Co-Trainer Frank de Boer, selbst Teil mehrerer gescheiterter Turnier-Mannschaften, spricht sogar von einer "Kulturrevolution". Und Mark van Bommel ist das Sinnbild dieses Umsturzes.
Van Bommel immer und überall der Boss
"Noch bei der EM 2008 haben wir große Spiele gemacht, 3:0 gegen Italien, 4:1 gegen Frankreich, dann aber gegen Russland sang- und klanglos verloren. Unser Ziel war, Stabilität zu gewinnen. Dieses Team ist reif, es hat ein System verinnerlicht. Wir können jetzt ein Spiel schlecht beginnen und doch siegen", sagte de Boer.
Van Bommel war bei der EM in Österreich und der Schweiz nicht dabei. Er hatte sich mit Bondscoach Marco van Basten überworfen. "Das war keine gute Ehe, van Basten und ich. Es hat nicht funktioniert", sagt van Bommel. Es schien so, als wäre die "Schlacht von Nürnberg", das brutale WM-Achtelfinale gegen Portugal, van Bommels letztes Länderspiel gewesen.

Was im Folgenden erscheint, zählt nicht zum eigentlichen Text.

Lemma step_tile : (i < length h)%nat /\ Tile.to_remove (h !!! i) = false.
Proof. exact (inv_ref _ _ _ _ _ _ HI p i Hp Hi). Qed.

Lemma step_other (c : Z * Z) (k : nat) :
  inb c -> gat (grid l) c = Some k -> c <> p -> k <> i.
Proof.
  intros Hc Hk Hne ->. apply Hne. exact (inv_inj _ _ _ _ _ _ HI c p i Hc Hp Hk Hi).
Qed.

(** The tile comes to rest in [current l']. *)
Lemma step_rest (l' : Locals) :
  (current l' <> p -> gat (grid l) (current l') = None) ->
  inb (current l') -> line d (current l') = line d p ->
  dist d (current l') <= dist d p ->
  grid_shape (grid l') ->
  (forall c, inb c ->
     gat (grid l') c =
       if decide (c = current l') then Some i
       else if decide (c = p) then None else gat (grid l) c) ->
  moved l' = (if decide (current l' = p) then moved l else true) ->
  Inv d h0 g0 rest (alter (aim (current l')) i h) l'.
Proof.
  intros Hemp Hq Hline Hdist Hs' Hgat Hmv.
  destruct step_tile as [Hil Hir].
  set (q := current l') in *.
  assert (Hqrest : q ∉ rest) by (eapply rank_ahead; eassumption).
  assert (Hfld : forall k,
            Tile.value (alter (aim q) i h !!! k) = Tile.value (h !!! k)
            /\ Tile.to_remove (alter (aim q) i h !!! k) = Tile.to_remove (h !!! k)
            /\ Tile.merged (alter (aim q) i h !!! k) = Tile.merged (h !!! k)
            /\ Tile.merge_anim_counter (alter (aim q) i h !!! k)
               = Tile.merge_anim_counter (h !!! k)
            /\ target (alter (aim q) i h !!! k)
               = if decide (k = i) then pixel q else target (h !!! k)).
  { intros k. rewrite total_alter by exact Hil.
    destruct (decide (k = i)) as [->|Hki]; repeat split; reflexivity. }
  assert (Hold : forall c k, inb c -> gat (grid l') c = Some k -> c <> q ->
                             c <> p /\ gat (grid l) c = Some k /\ k <> i).
  { intros c k Hc Hk Hne. rewrite Hgat in Hk by exact Hc.
    rewrite decide_False in Hk by exact Hne.
    destruct (decide (c = p)) as [|Hcp]; [discriminate|].
    repeat split; try assumption.
    eapply step_other; eassumption. }
  assert (Hkeep : forall c, inb c -> is_Some (gat (grid l) c) -> c <> p ->
                            gat (grid l') c = gat (grid l) c).
  { intros c Hc Hsome Hne. rewrite Hgat by exact Hc.
    rewrite (decide_False (P := c = p)) by exact Hne.
    destruct (decide (c = q)) as [E|E]; [|reflexivity]. subst c.
    rewrite Hemp in Hsome by exact Hne. destruct Hsome; discriminate. }
  destruct (quiet_write (aim q) i h) as (Hlv & Hcr & Hcm);
    [intros s; repeat split; reflexivity|].
  constructor.
  - exact Hs'.
  - rewrite length_alter. exact (inv_len _ _ _ _ _ _ HI).
  - intros c k Hc Hk. rewrite length_alter.
    destruct (Hfld k) as (_ & -> & _).
    destruct (decide (c = q)) as [->|Hne].
    + rewrite Hgat, decide_True in Hk by (assumption || reflexivity).
      injection Hk as <-. split; assumption.
    + destruct (Hold c k Hc Hk Hne) as (Hcp & Hk' & _).
      exact (inv_ref _ _ _ _ _ _ HI c k Hc Hk').
  - intros c1 c2 k Hc1 Hc2 Hk1 Hk2.
    destruct (decide (c1 = q)) as [->|Hne1], (decide (c2 = q)) as [->|Hne2];
      try reflexivity.
    + rewrite Hgat, decide_True in Hk1 by (assumption || reflexivity).
      injection Hk1 as <-. destruct (Hold c2 i Hc2 Hk2 Hne2) as (_ & _ & []).
      reflexivity.
    + rewrite Hgat, decide_True in Hk2 by (assumption || reflexivity).
      injection Hk2 as <-. destruct (Hold c1 i Hc1 Hk1 Hne1) as (_ & _ & []).
      reflexivity.
    + destruct (Hold c1 k Hc1 Hk1 Hne1) as (_ & Hk1' & _).
      destruct (Hold c2 k Hc2 Hk2 Hne2) as (_ & Hk2' & _).
      exact (inv_inj _ _ _ _ _ _ HI c1 c2 k Hc1 Hc2 Hk1' Hk2').
  - intros k Hk. rewrite length_alter in Hk.
    destruct (Hfld k) as (-> & -> & -> & -> & _).
    exact (inv_value _ _ _ _ _ _ HI k Hk).
  - eapply merged_from_perm_r; [exact (inv_mass _ _ _ _ _ _ HI)|].
    symmetry. exact Hlv.
  - rewrite Hcr, Hcm. exact (inv_count _ _ _ _ _ _ HI).
  - intros c k Hc Hk Hnr. destruct (Hfld k) as (_ & _ & _ & _ & ->).
    destruct (decide (c = q)) as [->|Hne].
    + rewrite Hgat, decide_True in Hk by (assumption || reflexivity).
      injection Hk as <-. rewrite decide_True; reflexivity.
    + destruct (Hold c k Hc Hk Hne) as (Hcp & Hk' & Hki).
      rewrite decide_False by exact Hki.
      apply (inv_target _ _ _ _ _ _ HI c k Hc Hk').
      rewrite not_elem_of_cons. split; assumption.
  - intros k Hk Hrm. rewrite length_alter in Hk.
    destruct (Hfld k) as (_ & Hr & _ & _ & Ht). rewrite Hr in Hrm.
    assert (Hki : k <> i) by congruence.
    destruct (inv_removed _ _ _ _ _ _ HI k Hk Hrm)
      as (q0 & q0' & j0 & Hq0 & Hn0 & Hq0' & Ht0 & Hj0 & Hm0 & Hr0 & Hv0).
    apply not_elem_of_cons in Hr0 as [Hq0p Hr0].
    exists q0, q0', j0. repeat split; try assumption.
    + rewrite Ht, decide_False by exact Hki. exact Ht0.
    + rewrite Hkeep; [exact Hj0|exact Hq0'|rewrite Hj0; eauto|exact Hq0p].
    + destruct (Hfld j0) as (_ & _ & -> & _). exact Hm0.
  - intros k Hk Hal Hg0. rewrite length_alter in Hk.
    destruct (Hfld k) as (_ & Hr & _). rewrite Hr in Hal.
    destruct (decide (k = i)) as [->|Hki].
    + exists q. split; [exact Hq|]. rewrite Hgat, decide_True; auto.
    + destruct (inv_alive _ _ _ _ _ _ HI k Hk Hal Hg0) as (c & Hc & Hck).
      exists c. split; [exact Hc|].
      rewrite Hkeep; [exact Hck|exact Hc|rewrite Hck; eauto|].
      intros ->. congruence.
  - intros Hmf. rewrite Hmv in Hmf.
    destruct (decide (q = p)) as [E|E]; [|discriminate].
    destruct (inv_still _ _ _ _ _ _ HI Hmf) as [Hg Hv]. split.
    + intros c Hc. rewrite Hgat by exact Hc. rewrite E.
      destruct (decide (c = p)) as [Ec|Ec];
        [subst c; rewrite <- Hg by exact Hp; congruence|].
      apply Hg, Hc.
    + intros k Hk. rewrite length_alter in Hk.
      destruct (Hfld k) as (-> & -> & _). apply Hv, Hk.
  - intros Hmt. destruct (moved l) eqn:Hml.
    + destruct (inv_moved _ _ _ _ _ _ HI Hml) as [(k & Hk & Hrm)|(c & Hc & Hc0 & Hsome & Hcr')].
      * left. exists k. rewrite length_alter. split; [exact Hk|].
        destruct (Hfld k) as (_ & -> & _). exact Hrm.
      * right. apply not_elem_of_cons in Hcr' as [Hcp Hcr'].
        exists c. repeat split; try assumption.
        rewrite Hkeep; assumption.
    + right. rewrite Hmv in Hmt.
      destruct (decide (q = p)) as [E|E]; [discriminate|].
      destruct (inv_still _ _ _ _ _ _ HI Hml) as [Hg _].
      exists q. repeat split; try assumption.
      * rewrite <- Hg by exact Hq. apply Hemp, E.
      * rewrite Hgat, decide_True by (assumption || reflexivity). eauto.
Qed.

(** The tile merges into the tile [j] of the next cell [q']. *)
Lemma step_merge (l' : Locals) (j : nat) (q' : Z * Z) :
  (current l' <> p -> gat (grid l) (current l') = None) ->
  inb (current l') -> line d (current l') = line d p ->
  dist d (current l') <= dist d p ->
  next_pos d (fst (current l')) (snd (current l')) = Some q' ->
  inb q' ->
  gat (grid l) q' = Some j ->
  Tile.value (h !!! j) = Tile.value (h !!! i) ->
  Tile.merged (h !!! i) = false ->
  Tile.merged (h !!! j) = false ->
  grid_shape (grid l') ->
  (forall c, inb c ->
     gat (grid l') c =
       if decide (c = current l' \/ c = p) then None else gat (grid l) c) ->
  moved l' = true ->
  Inv d h0 g0 rest (alter (aim (current l')) i (merge_writes i j h)) l'.
Proof.
  intros Hemp Hq Hline Hdist Hnext Hq' Hj Hval Hmi Hmj Hs' Hgat Hmv.
  destruct step_tile as [Hil Hir].
  set (q := current l') in *.
  destruct (next_pos_geom d q Hd) as (q2 & Hn2 & Hline2 & Hdist2).
  rewrite Hn2 in Hnext. injection Hnext as ->.
  assert (Hq'p : q' <> p) by (intros E; rewrite E in Hdist2; lia).
  assert (Hq'q : q' <> q) by (intros E; rewrite E in Hdist2; lia).
  assert (Hq'rest : q' ∉ rest) by (eapply rank_ahead; [eassumption| |]; lia).
  destruct (inv_ref _ _ _ _ _ _ HI q' j Hq' Hj) as [Hjl Hjr].
  assert (Hji : j <> i) by (eapply step_other; eassumption).
  set (hB := alter (aim q) i (merge_writes i j h)).
  assert (HhB : forall k, hB !!! k =
            if decide (k = i) then aim q (Tile.set_to_remove true (h !!! k))
            else if decide (k = j) then absorb (h !!! k) else h !!! k).
  { intros k. unfold hB.
    rewrite total_alter by (rewrite merge_writes_length; exact Hil).
    rewrite merge_writes_total by (assumption || congruence).
    destruct (decide (k = i)); reflexivity. }
  assert (HlB : length hB = length h).
  { unfold hB. rewrite length_alter. apply merge_writes_length. }
  assert (Hfld : forall k, k <> i ->
            Tile.to_remove (hB !!! k) = Tile.to_remove (h !!! k)
            /\ target (hB !!! k) = target (h !!! k)
            /\ (Tile.merged (h !!! k) = true -> Tile.merged (hB !!! k) = true)).
  { intros k Hki. rewrite HhB, decide_False by exact Hki.
    destruct (decide (k = j)); repeat split; auto. }
  assert (Hold : forall c k, inb c -> gat (grid l') c = Some k ->
                             c <> p /\ gat (grid l) c = Some k /\ k <> i).
  { intros c k Hc Hk. rewrite Hgat in Hk by exact Hc.
    destruct (decide (c = q \/ c = p)) as [|Hn]; [discriminate|].
    assert (c <> p) by tauto. repeat split; try assumption.
    eapply step_other; eassumption. }
  assert (Hkeep : forall c, inb c -> is_Some (gat (grid l) c) -> c <> p ->
                            gat (grid l') c = gat (grid l) c).
  { intros c Hc Hsome Hne. rewrite Hgat by exact Hc.
    destruct (decide (c = q \/ c = p)) as [[E|E]|E]; try reflexivity;
      [|contradiction].
    subst c. destruct (decide (q = p)) as [|Hqp]; [contradiction|].
    rewrite Hemp in Hsome by exact Hqp. destruct Hsome; discriminate. }
  assert (Hvi : Tile.value (h !!! i) = Tile.value (h0 !!! i)).
  { destruct (inv_value _ _ _ _ _ _ HI i Hil) as [[_ E]|[E _]];
      [exact E|congruence]. }
  assert (Hvj : Tile.value (h !!! j) = Tile.value (h0 !!! j)).
  { destruct (inv_value _ _ _ _ _ _ HI j Hjl) as [[_ E]|[E _]];
      [exact E|congruence]. }
  destruct (merge_write i j h (h !!! i) (h !!! j)) as ((vs & Hlv1 & Hlv2) & Hcr & Hcm);
    try assumption; try congruence;
    try (apply list_lookup_lookup_total_lt; assumption).
  destruct (quiet_write (aim q) i (merge_writes i j h)) as (Hlv & Hcr' & Hcm');
    [intros s; repeat split; reflexivity|].
  fold hB in Hlv, Hcr', Hcm'.
  constructor.
  - exact Hs'.
  - rewrite HlB. exact (inv_len _ _ _ _ _ _ HI).
  - intros c k Hc Hk. rewrite HlB.
    destruct (Hold c k Hc Hk) as (Hcp & Hk' & Hki).
    destruct (Hfld k Hki) as (-> & _).
    exact (inv_ref _ _ _ _ _ _ HI c k Hc Hk').
  - intros c1 c2 k Hc1 Hc2 Hk1 Hk2.
    destruct (Hold c1 k Hc1 Hk1) as (_ & Hk1' & _).
    destruct (Hold c2 k Hc2 Hk2) as (_ & Hk2' & _).
    exact (inv_inj _ _ _ _ _ _ HI c1 c2 k Hc1 Hc2 Hk1' Hk2').
  - intros k Hk. rewrite HlB in Hk. rewrite HhB.
    destruct (decide (k = i)) as [->|Hki]; [|destruct (decide (k = j)) as [->|Hkj]].
    + left. simpl. split; assumption.
    + right. simpl. rewrite Hvj. repeat split; try reflexivity. exact Hjr.
    + exact (inv_value _ _ _ _ _ _ HI k Hk).
  - eapply merged_from_more; [exact (inv_mass _ _ _ _ _ _ HI)|exact Hlv1|].
    rewrite Hlv. exact Hlv2.
  - rewrite Hcr', Hcm', Hcr, Hcm. f_equal. exact (inv_count _ _ _ _ _ _ HI).
  - intros c k Hc Hk Hnr.
    destruct (Hold c k Hc Hk) as (Hcp & Hk' & Hki).
    destruct (Hfld k Hki) as (_ & -> & _).
    apply (inv_target _ _ _ _ _ _ HI c k Hc Hk').
    rewrite not_elem_of_cons. split; assumption.
  - intros k Hk Hrm. rewrite HlB in Hk.
    destruct (decide (k = i)) as [->|Hki].
    + exists q, q', j. repeat split; try assumption.
      * rewrite HhB, decide_True by reflexivity. reflexivity.
      * rewrite Hkeep; [exact Hj|exact Hq'|rewrite Hj; eauto|exact Hq'p].
      * rewrite HhB, decide_False, decide_True by (congruence || reflexivity).
        reflexivity.
      * congruence.
    + destruct (Hfld k Hki) as (Hr & Ht & _). rewrite Hr in Hrm.
      destruct (inv_removed _ _ _ _ _ _ HI k Hk Hrm)
        as (q0 & q0' & j0 & Hq0 & Hn0 & Hq0' & Ht0 & Hj0 & Hm0 & Hr0 & Hv0).
      apply not_elem_of_cons in Hr0 as [Hq0p Hr0].
      exists q0, q0', j0. repeat split; try assumption.
      * rewrite Ht. exact Ht0.
      * rewrite Hkeep; [exact Hj0|exact Hq0'|rewrite Hj0; eauto|exact Hq0p].
      * assert (Hj0i : j0 <> i) by (eapply step_other; eassumption).
        destruct (Hfld j0 Hj0i) as (_ & _ & Hm). apply Hm, Hm0.
  - intros k Hk Hal Hg0. rewrite HlB in Hk.
    destruct (decide (k = i)) as [->|Hki].
    + rewrite HhB, decide_True in Hal by reflexivity. discriminate.
    + destruct (Hfld k Hki) as (Hr & _). rewrite Hr in Hal.
      destruct (inv_alive _ _ _ _ _ _ HI k Hk Hal Hg0) as (c & Hc & Hck).
      exists c. split; [exact Hc|].
      rewrite Hkeep; [exact Hck|exact Hc|rewrite Hck; eauto|].
      intros ->. congruence.
  - intros Hmf. congruence.
  - intros _. left. exists i. rewrite HlB. split; [exact Hil|].
    rewrite HhB, decide_True by reflexivity. reflexivity.
Qed.

End Step.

Doch ein Wink des Schicksals brachte ihn zurück ins orange Trikot. Nach dem EM-Aus trennte sich der Verband (KNVB) von van Basten und besetzte den Posten ausgerechnet mit van Bommels Schwiegervater Bert van Marwijk. Der holte seinen Schwiegersohn nicht nur wegen familiärer Bande zurück ins Team, sondern weil er einen Spieler seiner Art für seine Pläne brauchte.
Van Bommel ist ein Anführer, Ottmar Hitzfeld prägte einst den Begriff "aggressive leader". Bei der WM setzte er die meisten erfolgreichen Tacklings aller Spieler an. Auch wenn Giovanni van Bronckhorst die Kapitänsbinde der Elftal trägt, ist van Bommel "immer und überall der Boss", wie Edson Braafheid im Vorfeld des Turniers gegenüber SPOX betonte.
Verlängter Arm des Trainers
Außerdem ist van Bommel ein großer Taktiker, eine Art Spielertrainer auf dem Platz. Seit ihn van Marwijk zurückgeholt hat, bildet er mit Man-City-Terrier Nigel de Jong Hollands eisenharten Abwehrschild.
Van Bommel bezeichnet diese Kombination als "Lebensversicherung". Oranje kassierte die wenigsten Gegentore in der Qualifikation und bekam auch in Südafrika erst drei Treffer eingeschenkt. In der Offensive verfügt die Mannschaft ohnehin noch über genügend individuelle Klasse, um jeden Gegner der Welt auseinanderzunehmen.
Mit dieser Melange aus defensiver Disziplin und offensiver Inspiration sind die Niederlande mittlerweile seit 24 Spielen ohne Niederlage. Am 6. September 2008 gab es in Eindhoven ein 1:2 gegen Australien.
De Jong fehlt van Bommel
Im Halbfinale gegen Uruguay muss van Bommel allerdings auf de Jong verzichten, er fehlt gelbgesperrt. Bisher war die Rollenverteilung im Mittelfeld klar: De Jong räumt ab und van Bommel schaltet sich ab und zu in die Offensive mit ein.
Er spielt im Grunde so, wie Schweinsteiger bei den Bayern - während Schweinsteiger in der DFB-Elf in etwa so spielt wie von Bommel bei Bayern. Ein Kuriosum dieser WM.
Doch van Bommel weiß, wie er sich auf dieser Position zu verhalten hat, kennt die Anforderungen aus seiner Zeit beim PSV Eindhoven und bei Fortuna Sittard.
Als de-Jong-Ersatz wird ihm Demy de Zeeuw zur Seite gestellt. Der Ajax-Spieler gleicht de Jong zwar rein äußerlich, ist aber nicht ganz so aggressiv und einen Tick offensiver ausgerichtet. Für van Bommel ist der Wechsel ohnehin kein Problem, denn: "Das ist die beste Oranje-Mannschaft, in der ich je gespielt habe."